Early in “Hot Pursuit,” when the characters played by Reese Witherspoon and Sofia Vergara are on the run in a classic convertible, it’s easy to think of that iconic duo from “Thelma & Louise.”
It’s even easier to hope they suffer a similar fate.
There’s nothing in “Hot Pursuit” to justify the price of a Redbox rental, let alone a full-price movie ticket. It’s little more than 87 minutes of bickering, embarrassing physical comedy, lazy insults and man shaming. But at least it’s awful in a genial way, compared to that angry, dead-inside feeling you got from watching “Paul Blart: Mall Cop 2.”

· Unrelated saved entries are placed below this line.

Lemma total_stamped time M r rids sum :
  total (alter (put_column order_line "ol_delivery_d" 8 time) r M) rids sum = total M rids sum.
Proof.
  unfold total. revert sum. induction rids as [|r' rids IH]; intros sum; [done|]. simpl. by rewrite amount_stamped, IH.
Qed.

(** A view with other order lines and guards [held]. *)
Definition lines_changed v (M : gmap Rid obj) v' : Prop :=
  v_tab v' order_line = M /\ (forall t, t <> order_line -> v_tab v' t = v_tab v t) /\
  (forall t, v_index v' t = v_index v t) /\ (forall j, v_idx v' j = v_idx v j) /\ v_held v' = v_held v.

Lemma deliver_lines_ok time rids sum v (Q : option (result Z TransactionError) -> view -> Prop) :
  Forall (fun r => is_Some (v_tab v order_line !! r)) rids -> (length (v_held v) <= GUARDS)%nat ->
  (forall v', lines_changed v (stamp_lines time (v_tab v order_line) rids) v' ->
     Q (Some (Ok (total (v_tab v order_line) rids sum))) v') ->
  (forall e n v', locked_out WriteLockBusy e -> (n < length rids)%nat ->
     lines_changed v (stamp_lines time (v_tab v order_line) (take n rids)) v' -> Q (Some (Err e)) v') ->
  vwp (deliver_lines time rids sum) v Q.
Proof.
  revert sum v Q. induction rids as [|r rids IH]; intros sum v Q Hr Hl HQ He; [by apply HQ|].
  apply Forall_cons in Hr as [[x Hx] Hr]. cbn [deliver_lines].
  eapply vwp_lock_w; [done|done| |intros e Hle; apply (He e 0%nat); [done|simpl; lia|done]].
  eapply vwp_promote_record; [by left|done|]. intros Hat.
  eapply vwp_put_int; [done|by vm_compute|]. intros v1 (Ht & Ho & Hi & Hj & _ & Hh) Hat1.
  simpl in Ht, Ho, Hi, Hj, Hh.
  eapply vwp_get_int; [done|by vm_compute|]. columns.
  apply vwp_drop; [rewrite Hh; by left|].
  assert (Halter : alter (put_column order_line "ol_delivery_d" 8 time) r (v_tab v order_line) = v_tab v1 order_line).
  { rewrite Ht. apply map_eq. intros r'. destruct (decide (r = r')) as [->|].
    - by rewrite lookup_alter_eq, lookup_insert_eq, Hx.
    - by rewrite lookup_alter_ne, lookup_insert_ne. }
  assert (Hheld : pull (order_line, r, true) (v_held v1) = v_held v)
    by (rewrite Hh; cbn [pull]; by rewrite decide_True).
  assert (Hchg : forall M v', lines_changed (v_locked v1 order_line (pull (order_line, r, true) (v_held v1))) M v' ->
            lines_changed v M v').
  { intros M v' (H1' & H2' & H3' & H4' & H5'). simpl in *. split; [done|].
    split; [intros; rewrite H2', Ho by done; done|]. split; [congruence|]. split; [congruence|]. by rewrite H5'. }
  apply IH.
  - eapply Forall_impl; [done|]. intros r'. simpl. rewrite <-Halter. rewrite lookup_alter_is_Some. done.
  - simpl. by rewrite Hheld.
  - intros v' Hv'. simpl in Hv' |- *. rewrite <-Halter in Hv' |- *. rewrite total_stamped.
    assert (Ha : column OrderLineTuple "ol_amount" x = amount (v_tab v order_line) r)
      by (unfold amount; by rewrite Hx).
    rewrite Ha. apply (HQ v'), Hchg. done.
  - intros e n v' Hle Hn Hv'. apply (He e (Datatypes.S n)); [done|simpl; lia|]. apply Hchg. simpl in Hv' |- *.
    by rewrite <-Halter in Hv'.
Qed.

(** ** One district *)
Definition delivery_ok (i : DeliveryInput) : Prop := 0 <= l_w_id i < 2 ^ 16 /\ 0 <= l_carrier_id i < 2 ^ 64.

Definition customers_count v : Prop :=
  forall r x, v_tab v customer !! r = Some x ->
    length x = size_of_table customer /\ 0 <= column CustomerTuple "c_delivery_cnt" x < 2 ^ 32 - 1.

(** The customer who gets the order. *)
Definition credited (sum : Z) (x : obj) : obj :=
  let x := put_column customer "c_balance" 8 (f64_add (column CustomerTuple "c_balance" x) sum) x in
  put_column customer "c_delivery_cnt" 4 (column CustomerTuple "c_delivery_cnt" x + 1) x.

(** The order that key [key] of the new-order index announces. *)
Definition announced (i : DeliveryInput) (d_id key : Z) v (o : Rid) (x_o : obj) : Prop :=
  exists ok, Order_make_key (l_w_id i) d_id (o_c_id_from_key key).2 (o_c_id_from_key key).1 = Ret ok /\
    index_get (v_index v order) ok = Some o /\ v_tab v order !! o = Some x_o.

Definition order_rids (i : DeliveryInput) (d_id key : Z) v : list Rid :=
  let low := l_w_id i * 2 ^ 48 + d_id * 2 ^ 40 + (o_c_id_from_key key).1 * 2 ^ 20 in
  snd <$> ix_range (v_index v order_line) low (low + ITEM_SCALE) 20.

Definition delivered (i : DeliveryInput) (time d_id key : Z) v v' : Prop :=
  exists o x_o ck c x_c,
    let rids := order_rids i d_id key v in
    announced i d_id key v o x_o /\
    v_tab v' order = <[o := put_column order "o_carrier_id" 8 (l_carrier_id i) x_o]> (v_tab v order) /\
    v_tab v' order_line = stamp_lines time (v_tab v order_line) rids /\
    Customer_make_key (l_w_id i) d_id (o_c_id_from_key key).2 = Ret ck /\
    index_get (v_index v customer) ck = Some c /\ v_tab v customer !! c = Some x_c /\
    v_tab v' customer = <[c := credited (total (v_tab v order_line) rids f64_zero) x_c]> (v_tab v customer) /\
    (forall t, t ∉ [order; order_line; customer] -> v_tab v' t = v_tab v t) /\
    (forall t, v_index v' t = v_index v t) /\ v_idx v' c_last_idx = v_idx v c_last_idx.

(** What a failed attempt leaves: nothing, if the order cannot be locked; else the
    order has its carrier, and the lines before one that is locked are stamped,
    or all of them if the customer is. *)
Definition half_delivered (i : DeliveryInput) (time d_id key : Z) v (e : TransactionError) v' : Prop :=
  (forall t, v_index v' t = v_index v t) /\ v_idx v' c_last_idx = v_idx v c_last_idx /\
  exists ok, Order_make_key (l_w_id i) d_id (o_c_id_from_key key).2 (o_c_id_from_key key).1 = Ret ok /\
    ((refused WriteLockBusy v order ok e /\ forall t, v_tab v' t = v_tab v t) \/
     exists o x_o n,
       let rids := order_rids i d_id key v in
       index_get (v_index v order) ok = Some o /\ v_tab v order !! o = Some x_o /\
       v_tab v' order = <[o := put_column order "o_carrier_id" 8 (l_carrier_id i) x_o]> (v_tab v order) /\
       v_tab v' order_line = stamp_lines time (v_tab v order_line) (take n rids) /\
       (forall t, t ∉ [order; order_line] -> v_tab v' t = v_tab v t) /\
       (((n < length rids)%nat /\ locked_out WriteLockBusy e) \/
        (n = length rids /\ exists ck, Customer_make_key (l_w_id i) d_id (o_c_id_from_key key).2 = Ret ck /\
           refused WriteLockBusy v customer ck e))).

Definition withdrawn (key : Z) v v' : Prop :=
  v_idx v' new_order_idx = ix_remove (v_idx v new_order_idx) key.

Lemma key_parts key : 0 <= key -> 0 <= (o_c_id_from_key key).1 < 2 ^ 16 /\ 0 <= (o_c_id_from_key key).2 < 2 ^ 16.
Proof.
  intros Hk. unfold o_c_id_from_key. cbn [fst snd].
  change 0x00000000ffff0000 with (field_mask 16 16). change 0x000000000000ffff with (field_mask 0 16).
  rewrite !land_field, Z.shiftr_div_pow2 by lia. split; Z.div_mod_to_equations; lia.
Qed.

Lemma deliver_ok i time d_id key v (Q : option (result unit TransactionError) -> view -> Prop) :
  delivery_ok i -> 0 <= d_id < 10 -> 0 <= key -> v_held v = [] -> linked S v -> customers_count v ->
  (forall v', withdrawn key v v' -> delivered i time d_id key v v' -> v_held v' = [] -> Q (Some (Ok tt)) v') ->
  (forall e v', withdrawn key v v' -> half_delivered i time d_id key v e v' -> Q (Some (Err e)) v') ->
  ((exists o x, announced i d_id key v o x /\ column OrderTuple "o_c_id" x <> (o_c_id_from_key key).2) ->
     forall v', Q None v') ->
  vwp (deliver i time d_id key) v Q.
Proof.
  intros [Hw Hcar] Hd Hk Hh Hlink Hcust HQ He Hn. destruct (key_parts key Hk) as [Hoid Hcid].
  unfold deliver. apply vwp_idx_remove.
  unfold announced, delivered, half_delivered, announced, order_rids in HQ, Hn, He.
  destruct (o_c_id_from_key key) as [o_id c_id]. cbn [fst snd] in *.
  set (v0 := v_set_idx _ _ _).
  assert (Hw0 : forall v', (forall j, v_idx v' j = v_idx v0 j) -> withdrawn key v v').
  { intros v' Hj. unfold withdrawn. rewrite Hj. unfold v0. simpl. apply upd_eq. }
  eapply vwp_lift; [apply Order_key_value; lia|].
  assert (Hc0 : v_idx v0 c_last_idx = v_idx v c_last_idx) by (unfold v0; simpl; by rewrite upd_ne).
  apply vwp_write_oid; [simpl; rewrite Hh; unfold GUARDS; simpl; lia| |].
  2: { intros e Hre. apply He; [by apply Hw0|]. split; [done|]. split; [exact Hc0|].
       eexists. split; [apply Order_key_value; lia|]. left. by split. }
  intros o x_o Hio Hxo. simpl in Hio, Hxo.
  eapply vwp_read_record; [by left|done|]. intros Hat.
  eapply vwp_put_int; [done|by vm_compute|]. intros v1 (Ht1 & Ho1 & Hi1 & Hj1 & _ & Hh1) Hat1.
  simpl in Ht1, Ho1, Hi1, Hh1. rewrite Hh in Hh1.
  eapply vwp_get_int; [done|by vm_compute|]. columns. change (tuple_of order) with OrderTuple in *.
  destruct (Z.eqb_spec (column OrderTuple "o_c_id" x_o) c_id) as [Hcc|Hne].
  2: { simpl. apply Hn. exists o, x_o. split; [|done]. eexists. split; [apply Order_key_value; lia|done]. }
  rewrite Hcc. eapply vwp_lift; [done|].
  eapply vwp_lift; [apply OrderLine_key_value; lia|].
  eapply vwp_lift; [apply OrderLine_key_value; unfold ITEM_SCALE; lia|]. rewrite Z.add_0_r.
  apply vwp_range. rewrite Hi1. apply vwp_bind.
  set (rids := snd <$> _).
  assert (Hj1' : forall j, v_idx v1 j = v_idx v0 j) by done.
  apply deliver_lines_ok.
  { apply Forall_forall. intros r Hr. rewrite Ho1 by done. by eapply range_linked. }
  { rewrite Hh1. unfold GUARDS. simpl. lia. }
  2: { intros e n v' Hle Hlt (Htl & Hol & Hil & Hj & _).
       apply He; [apply Hw0; intros j; by rewrite Hj|]. split; [intros t; by rewrite Hil, Hi1|].
       split; [by rewrite Hj|]. eexists. split; [apply Order_key_value; lia|]. right.
       exists o, x_o, n. split; [done|]. split; [done|]. split; [by rewrite Hol|].
       split; [by rewrite Htl, Ho1|]. split; [|left; by split].
       intros t Hn'. rewrite Hol, Ho1 by other_table. done. }
  intros v2 (Ht2 & Ho2 & Hi2 & Hj2 & Hh2).
  eapply vwp_lift; [unfold Customer_make_key; key_value|].
  apply vwp_write_oid; [rewrite Hh2, Hh1; unfold GUARDS; simpl; lia| |].
  2: { intros e Hre. apply He; [apply Hw0; intros j; simpl; by rewrite Hj2, Hj1'|].
       split; [intros t; simpl; by rewrite Hi2, Hi1|]. split; [simpl; by rewrite Hj2|].
       eexists. split; [apply Order_key_value; lia|]. right. exists o, x_o, (length rids).
       split; [done|]. split; [done|]. split; [simpl; by rewrite Ho2|].
       split; [simpl; rewrite Ht2, Ho1, take_ge by done; done|].
       split; [intros t Hn'; simpl; rewrite Ho2, Ho1 by other_table; done|].
       right. split; [done|]. eexists. split; [unfold Customer_make_key; key_value|].
       unfold refused in *. by rewrite Hi2, Hi1 in Hre. }
  intros c x_c Hic Hxc. rewrite Hi2, Hi1 in Hic. rewrite Ho2, Ho1 in Hxc by done.
  destruct (Hcust _ _ Hxc) as [Hlc Hcnt]. change CustomerTuple with (tuple_of customer) in Hcnt.
  eapply vwp_promote_record; [by left|simpl; by rewrite Ho2, Ho1|]. intros Hatc.
  eapply vwp_add_f64; [done|by vm_compute|]. intros v3 Hv3 Hat3.
  eapply vwp_add_int; [done|by vm_compute|columns; split; [lia|change (2 ^ (8 * Z.of_nat 4)) with (2 ^ 32); lia]|].
  intros v4 Hv4 Hat4. pose proof (written_trans _ _ _ _ _ _ _ Hv3 Hv4) as (Ht4 & Ho4 & Hi4 & Hj4 & _ & Hh4).
  simpl in Ht4, Ho4, Hi4, Hj4, Hh4. rewrite Hh2, Hh1 in Hh4.
  apply vwp_drop; [rewrite Hh4; by left|]. cbn [v_held v_locked]. rewrite Hh4. cbn [pull]. rewrite decide_True by done.
  split; [by left|]. intros [] v' ->.
  apply HQ; [apply Hw0; intros j; simpl; by rewrite Hj4, Hj2| |simpl; by rewrite decide_True].
  rewrite Ho1 in Ht2 by done.
  exists o, x_o. eexists. exists c, x_c. split; [eexists; split; [apply Order_key_value; lia|done]|].
  split; [simpl; rewrite Ho4, Ho2 by done; done|]. split; [simpl; rewrite Ho4 by done; exact Ht2|].
  split; [unfold Customer_make_key; key_value|]. split; [done|]. split; [done|].
  split; [simpl; rewrite Ht4, (Ho2 customer), (Ho1 customer), (Ho1 order_line) by done; done|].
  split; [intros t Hn'; simpl; rewrite Ho4, Ho2, Ho1 by other_table; done|].
  split; [intros t; simpl; by rewrite Hi4, Hi2, Hi1|]. simpl. rewrite Hj4, Hj2, Hj1'. unfold v0. simpl. by rewrite upd_ne.
Qed.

Officer Cooper (Witherspoon) — yes, for the majority of the movie, her first name is Officer — grew up in the back seat of her dad’s squad car. When a first date with a guy she met on ChristianMingle.com goes badly, she brandishes her gun. And she’s been exiled to evidence lockup for having tasered the mayor’s son and set him on fire because she overheard him claiming his buddy’s passenger seat by “calling shotgun,” and she thought that meant he was armed.
But when it comes time to transport crime boss Felipe Riva (Vincent Laresca) and his wife, Daniela (Vergara), across Texas to testify against a drug lord, Cooper is brought in because regulations require the presence of a female officer. You know, in case Mrs. Riva has any “lady problems” along the way.
Before Cooper and the detective (Richard T. Jones) in charge can take custody of the Rivas, they’re ambushed, and Mr. Riva and the detective are killed. When Cooper and Mrs. Riva — for the majority of the movie, her first name is Mrs. — flee the scene, they’re branded as fugitives.
For reasons that may be as simple as the fact that Cooper’s a cop and Riva’s the widow of a crime boss, the two never get along. But the odd couple pairing — Riva’s tall and sexy; Cooper’s “teeny tiny” and boyish — never pays off because neither character even remotely resembles a human being.
Cooper comes off like an asexual robot, commandeering everything in sight and relying on awkward syntax, as when she asks Riva if she’s “concealing a communication device in your chestal area.” Riva, meanwhile, is basically “Modern Family’s” Gloria cranked up to 11 and stripped of any likability.
But at least Vergara is on familiar ground for her first big-screen vehicle, because so much of “Hot Pursuit” feels like a sitcom. Although not the clever, Emmy-winning kind to which she’s accustomed.
Directed by Anne Fletcher (“The Proposal”), “Hot Pursuit” was written by sitcom veterans David Feeney and John Quaintance. They worked together on Fox’s gone-too-soon “Ben and Kate,” but their combined resumes include the likes of “According to Jim,” “Whitney,” “Bad Judge” and nine episodes of “Joey.” Raise your hand if you knew there even were nine episodes of “Joey.”
“Hot Pursuit” paints its male characters as idiots. Cooper and Riva escape from a couple of crooked detectives (Michael Mosley, Matthew Del Negro) — fully grown, adult detectives, mind you — by explaining menstruation and grossing them out.
Yet in most cases, it makes its leading ladies demean themselves to drive home that point. When they need to pay for a new wardrobe at a convenience store without being recognized, Riva somehow manages to expose even more cleavage than usual to distract the cashier. And when they’re held at gunpoint by a farmer (Jim Gaffigan), they make out — awkwardly and horribly — so he won’t call the police.
Not surprisingly for a movie that tries to wring comedy out of raccoon herpes and performing the Heimlich maneuver on a dog, Gaffigan gets one of its most genuine laughs simply by exclaiming, after he injures a finger, “My banjo hand!”
“Hot Pursuit” pulls off a couple of amusing bits involving the leads, but there are far too few to justify spoiling them.
Witherspoon knows good material. She developed “Wild” and “Gone Girl.” But this is about as far from good as she’ll hopefully ever stray. It barely even qualifies as material.
For some of you, the sight of the curvaceous Vergara wrestling with Witherspoon or running around in a “Butter My Biscuit” T-shirt will be enough.
But for everyone else, “Hot Pursuit” is a hot mess.